Everyone agrees that it’s wrong to perform experiments on human subjects without their consent.  Think for a minute about what MT would do.  It would bring into existence children whose genes had been irreversibly changed using high-risk experimental techniques, and neither they nor their descendants would have been able to give their consent.   A child born a century from now of the same germ line would still carry the altered genes – and all of the risks that they entail. This level of experimentation on children would be unprecedented in human history.  The process would wind up treating children like consumer products: mere things to be designed, manipulated, controlled, objectified, discarded.

    [3]  These procedures could open the door to biotechnological eugenics.

Scientists have for many years been using biotechnologies to breed what they consider to be “better” plants and animals.  Authorizing MT could open the door to a new brand of eugenics in which parents pursue the project of creating “better” children.  According to cell biologist Stuart Newman, “the genetic design of future offspring, even with the limited objective  of making these future children more ‘normal,’ will open the door to attempts to pick and choose other  characteristics…”
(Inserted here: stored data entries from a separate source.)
Lemma save_platform_ids_overwrites_witness :
  let v := set_platform_ids EmptyString "7301" EmptyString
             "https://www.tiktok.com/@/video/7301"
             (sample_video "r1" 1 19 0 0 10 "X" 0) in
  Analytics.videos (sample_db [v]) !! 0%nat = Some v ∧
  ∃ v', Analytics.videos
          (save_platform_ids "r1" (Some "abc"%string) None (sample_db [v]))
          !! 0%nat = Some v' ∧
        youtube_id v' = "abc"%string ∧ tiktok_id v' = EmptyString ∧
        youtube_url v' = "https://youtube.com/shorts/abc"%string ∧
        tiktok_url v' = EmptyString.
Proof.
  intros v. split; [reflexivity|].
  destruct (save_platform_ids_overwrites "r1" (Some "abc"%string) None
              (sample_db [v]) 0%nat v eq_refl) as (v' & Hl & _ & Hset).
  exists v'. split; [exact Hl|].
  destruct (Hset eq_refl) as (Hy & Ht & Hyu & Htu & _).
  rewrite Hyu, Htu, Hy, Ht. simpl. repeat split.
Defined.

(** C10: [update_performance] with a [run_id] that no row has leaves the
    [videos] table as it was; the aggregate tables are those that
    [_recalculate_aggregates] computes from the unchanged store, and the
    success line is printed. *)
Theorem update_performance_unknown_run_id
    rid views likes comments shares wta now db :
  has_run_id rid db = false →
  let r := update_performance rid views likes comments shares wta now db in
  Analytics.videos r.1 = Analytics.videos db ∧
  r.1 = _recalculate_aggregates now db ∧
  r.2 = PrintedUpdated rid views (bool_decide (10000 ≤ views)).
Proof.
  intros Hn r. subst r. apply has_run_id_false in Hn.
  unfold update_performance. simpl.
  rewrite (update_where_run_id_absent _ _ _ Hn).
  split; [done|]. split.
  - by destruct db.
  - f_equal. apply bool_decide_ext.
    unfold pumped_of, PUMP_THRESHOLD.
    destruct (decide (10000 ≤ views)); split; intros; try lia; done.
Qed.

Lemma update_performance_unknown_run_id_witness :
  let db := sample_db [sample_video "r1" 1 19 500 2 10 "X" 0] in
  let r := update_performance "nope" 20000 5 4 3 (Qc_of_Z 0) (Qc_of_Z 20) db in
  has_run_id "nope" db = false ∧
  Analytics.videos r.1 = Analytics.videos db ∧
  r.1 = _recalculate_aggregates (Qc_of_Z 20) db ∧
  r.2 = PrintedUpdated "nope" 20000 (bool_decide (10000 ≤ 20000)).
Proof.
  intros db r. split; [reflexivity|].
  exact (update_performance_unknown_run_id "nope" 20000 5 4 3 (Qc_of_Z 0)
           (Qc_of_Z 20) db eq_refl).
Defined.



(** ** Sorting and selection *)

Section sorted_lists.
Context {A : Type} (R : relation A).

Lemma StronglySorted_sublist (l k : list A) :
  k `sublist_of` l → StronglySorted R l → StronglySorted R k.
Proof.
  induction 1 as [|x k l Hs IH|x k l Hs IH]; intros Hl.
  - constructor.
  - apply StronglySorted_inv in Hl as [Hl Hx]. constructor; [auto|].
    apply Forall_forall. intros y Hy.
    rewrite Forall_forall in Hx. apply Hx.
    eapply sublist_subseteq; eauto.
  - apply StronglySorted_inv in Hl as [Hl _]. auto.
Qed.

Lemma StronglySorted_filter (P : A → Prop) `{∀ x, Decision (P x)} l :
  StronglySorted R l → StronglySorted R (filter P l).
Proof. apply StronglySorted_sublist, sublist_filter. Qed.

Lemma StronglySorted_take n l :
  StronglySorted R l → StronglySorted R (take n l).
Proof. apply StronglySorted_sublist, sublist_take. Qed.

(** In a sorted list, what [take] leaves out comes after what it keeps. *)
Lemma StronglySorted_take_drop n l x y :
  StronglySorted R l → x ∈ take n l → y ∈ drop n l → R x y.
Proof.
  intros Hl Hx Hy. rewrite <- (take_drop n l) in Hl.
  eapply StronglySorted_app_1_elem_of; eauto.
Qed.
End sorted_lists.

Lemma filter_nil_Forall {A} (P : A → Prop) `{∀ x, Decision (P x)} (l : list A) :
  filter P l = [] ↔ Forall (λ x, ¬ P x) l.
Proof.
  induction l as [|x l IH]; [by split; [constructor|]|].
  rewrite filter_cons, Forall_cons. destruct (decide (P x)); [|tauto].
  split; [done|]. intros [? _]. tauto.
Qed.

Global Instance desc_Z_trans {A} (key : A → Z) : Transitive (desc_Z key).
Proof. unfold desc_Z. intros x y z ??. lia. Qed.

Global Instance desc_Z_total {A} (key : A → Z) : Total (desc_Z key).
Proof. unfold desc_Z. intros x y. lia. Qed.

Global Instance desc_Qc_trans {A} (key : A → Qc) : Transitive (desc_Qc key).
Proof. unfold desc_Qc. intros x y z ??. by etrans. Qed.

Global Instance desc_Qc_total {A} (key : A → Qc) : Total (desc_Qc key).
Proof. unfold desc_Qc. intros x y. destruct (total Qcle (key x) (key y)); auto. Qed.

(** ** The viral follow-up detector *)

Lemma followup_count_zero db v :
  followup_count v (Analytics.videos db) = 0 ↔ ¬ Spec.has_later_same_topic db v.
Proof.
  unfold followup_count, Spec.has_later_same_topic.
  rewrite <- Nat2Z.inj_0, Nat2Z.inj_iff, length_zero_iff_nil, filter_nil_Forall.
  rewrite Forall_forall. unfold is_followup_of. split.
  - intros H (w & Hw & Hr & Ht & Hc). apply (H w Hw). auto.
  - intros H w Hw (Ht & Hc & Hr). apply H. exists w. auto.
Qed.

(** C6: [get_viral_candidates] returns, each once, the records that are
    pumped, have a topic, and have no other record with the same topic
    string and a strictly later creation time; they are ordered by views,
    largest first; a record with such a later record, pumped or not, is not
    returned. *)
Theorem get_viral_candidates_spec db :
  unique_run_ids db →
  let r := get_viral_candidates db in
  r ≡ₚ to_candidate <$> filter (Spec.needs_followup db) (Analytics.videos db) ∧
  StronglySorted (λ c1 c2, c_views c2 ≤ c_views c1) r ∧
  (∀ c, c ∈ r ↔
        ∃ v, v ∈ Analytics.videos db ∧ c = to_candidate v ∧
             pumped v = 1 ∧ topic v ≠ EmptyString ∧
             ∀ w, w ∈ Analytics.videos db → run_id w ≠ run_id v →
                  topic w = topic v → ¬ (created_at v < created_at w)%Qc) ∧
  (∀ v w, v ∈ Analytics.videos db → w ∈ Analytics.videos db →
          run_id w ≠ run_id v → topic w = topic v →
          (created_at v < created_at w)%Qc →
          run_id v ∉ (c_run_id <$> r)).
Proof.
  intros Hu r.
  assert (Hperm : r ≡ₚ to_candidate <$>
                    filter (Spec.needs_followup db) (Analytics.videos db)).
  { subst r. unfold get_viral_candidates, pumped_with_topic, order_by_desc_Z.
    apply fmap_Permutation.
    rewrite merge_sort_Permutation, list_filter_filter.
    erewrite list_filter_iff; [reflexivity|].
    intros v. unfold Spec.needs_followup. rewrite followup_count_zero. tauto. }
  assert (Hmem : ∀ c, c ∈ r ↔
        ∃ v, v ∈ Analytics.videos db ∧ c = to_candidate v ∧
             pumped v = 1 ∧ topic v ≠ EmptyString ∧
             ∀ w, w ∈ Analytics.videos db → run_id w ≠ run_id v →
                  topic w = topic v → ¬ (created_at v < created_at w)%Qc).
  { intros c. rewrite Hperm, list_elem_of_fmap. split.
    - intros (v & -> & Hv). apply list_elem_of_filter in Hv as [(Hp & Ht & Hn) Hv].
      exists v. repeat split; auto. intros w Hw Hr Htw Hc. apply Hn.
      exists w. auto.
    - intros (v & Hv & -> & Hp & Ht & Hn). exists v. split; [done|].
      apply list_elem_of_filter. split; [|done]. repeat split; auto.
      intros (w & Hw & Hr & Htw & Hc). exact (Hn w Hw Hr Htw Hc). }
  split; [exact Hperm|]. split; [|split; [exact Hmem|]].
  - subst r. unfold get_viral_candidates, pumped_with_topic, order_by_desc_Z.
    apply (StronglySorted_fmap _ (desc_Z Analytics.views)).
    + intros x y Hxy. exact Hxy.
    + apply StronglySorted_filter, StronglySorted_merge_sort; apply _.
  - intros v w Hv Hw Hr Ht Hc Hin.
    apply list_elem_of_fmap in Hin as (c & Hc1 & Hc2).
    apply Hmem in Hc2 as (v' & Hv' & -> & _ & _ & Hn). simpl in Hc1.
    assert (v' = v) as ->.
    { unfold unique_run_ids in Hu.
      apply list_elem_of_lookup in Hv as [i Hi].
      apply list_elem_of_lookup in Hv' as [j Hj].
      assert (i = j) as ->.
      { apply (NoDup_lookup _ i j (run_id v) Hu);
          rewrite list_lookup_fmap; [rewrite Hi|rewrite Hj]; simpl; congruence. }
      congruence. }
    exact (Hn w Hw Hr Ht Hc).
Qed.



Lemma get_viral_candidates_spec_witness :
  let v1 := sample_video "r1" 1 19 12000 2 10 "X" 1 in
  let db := log_video "r2" (sample_script "X") "out.mp4"
              (sample_clock "2026-01-06" 1 20 15 50 0) (sample_db [v1]) in
  unique_run_ids db ∧
  "r1"%string ∉ (c_run_id <$> get_viral_candidates db).
Proof.
  intros v1 db.
  assert (Hu : unique_run_ids db).
  { unfold unique_run_ids. apply (bool_decide_unpack _). vm_compute. exact I. }
  split; [exact Hu|].
  destruct (get_viral_candidates_spec db Hu) as (_ & _ & _ & H).
  apply (H v1 (new_video "r2" (sample_script "X") "out.mp4"
                 (sample_clock "2026-01-06" 1 20 15 50 0))).
  - apply list_elem_of_here.
  - apply list_elem_of_further, list_elem_of_here.
  - discriminate.
  - reflexivity.
  - reflexivity.
Defined.
(** * NetKet sampler bindings (Sampler/pysampler.hpp)

    A shallow embedding of [AddSamplerModule]: the pybind11 registration of
    the abstract [Sampler] class and of its ten concrete variants, together
    with the part of pybind11's call dispatcher that decides how a Python
    call of a class, with positional and keyword arguments, reaches a C++
    constructor.

    Layout:
    - [Cpp]           C++ types named by the bindings;
    - [Py]            Python values and pybind11's registration records;
    - [Binding]       the builder calls [class_], [def], [init], [arg] and
                      the macro [ADDSAMPLERMETHODS];
    - [Sampler]       [AddSamplerModule] itself;
    - [Dispatch]      type casters and the overload dispatcher;
    - [Core]          the sampler constructors that live in other headers;
    - [Netket]        what a Python caller does with the module;
    - [DispatchFacts], [SamplerFacts]   lemmas on the dispatcher and on the
                      registered module;
    - [Surface], [Constructors], [Construction]   the properties. *)

From Stdlib Require Import ZArith QArith.
From stdpp Require Import gmap strings list fin_maps.

Set Warnings "-register-all".

Local Open Scope string_scope.
Local Open Scope list_scope.

(* ===================================================================== *)
(** ** C++ side *)
(* ===================================================================== *)

Module Cpp.

(** The classes the header names.  The sampler templates are instantiated
    once each ([MetropolisLocal<AbMachineType>],
    [MetropolisHamiltonian<AbMachineType, AbstractOperator>], ...), so a
    template is identified with its single instantiation. *)
Inductive class : Set :=
  | AbSamplerType
  | AbMachineType
  | AbstractGraph
  | AbstractOperator
  | MetropolisLocal
  | MetropolisLocalPt
  | MetropolisHop
  | MetropolisHamiltonian
  | MetropolisHamiltonianPt
  | MetropolisExchange
  | MetropolisExchangePt
  | ExactSampler
  | CustomSampler
  | CustomSamplerPt.

#[global] Instance class_eq_dec : EqDecision class.
Proof. solve_decision. Defined.

(** Parameter types as written in [py::init<...>]. *)
Inductive type : Set :=
  | Int                      (* int *)
  | Double                   (* double *)
  | MatType                  (* DerSampler::MatType, a dense matrix *)
  | Vector (t : type)        (* std::vector<t> *)
  | Class (c : class)
  | Ref (t : type)           (* t & *)
  | ConstRef (t : type).     (* const t & *)

(** Member functions of a sampler class that the macro takes the address
    of. *)
Inductive member : Set := Reset | Sweep | Visible | SetVisible | Acceptance.

#[global] Instance member_eq_dec : EqDecision member.
Proof. solve_decision. Defined.

(** Values handed to C++ after conversion. *)
Inductive value : Type :=
  | VInt (z : Z)
  | VDouble (q : Q)
  | VMat (id : nat)
  | VVec (l : list value)
  | VObj (c : class) (id : nat).

Definition INT_MIN : Z := - 2 ^ 31.
Definition INT_MAX : Z := 2 ^ 31 - 1.

End Cpp.

(* ===================================================================== *)
(** ** Python side *)
(* ===================================================================== *)

Module Py.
In a March 2013 letter to the editor in the London Times, bioethicists from around the world, addressing regulatory actions aimed at authorizing the use of MT in Britain, noted that “because of the implications for all humanity, intentional germ-line interventions are prohibited in every national jurisdiction that has considered the issue.”  They urged “the British government to consider its international responsibilities. This is because persons created through germ-line interventions, which may subsequently be revealed to be detrimental, will be able to travel and have their own children abroad. For the UK to isolate itself from its duties by allowing ‘mitochondrial replacement’ to take place without consulting its international partners would create a very serious precedent.”

The same can be said of the United States.  That’s why I have joined with other advocates to sign a letter asking the FDA not to allow the use of any form of MT. And that’s why I’m going to the FDA meeting: because no country or regulatory authority should take it upon itself to unilaterally violate the international consensus against making inheritable changes in children’s genes.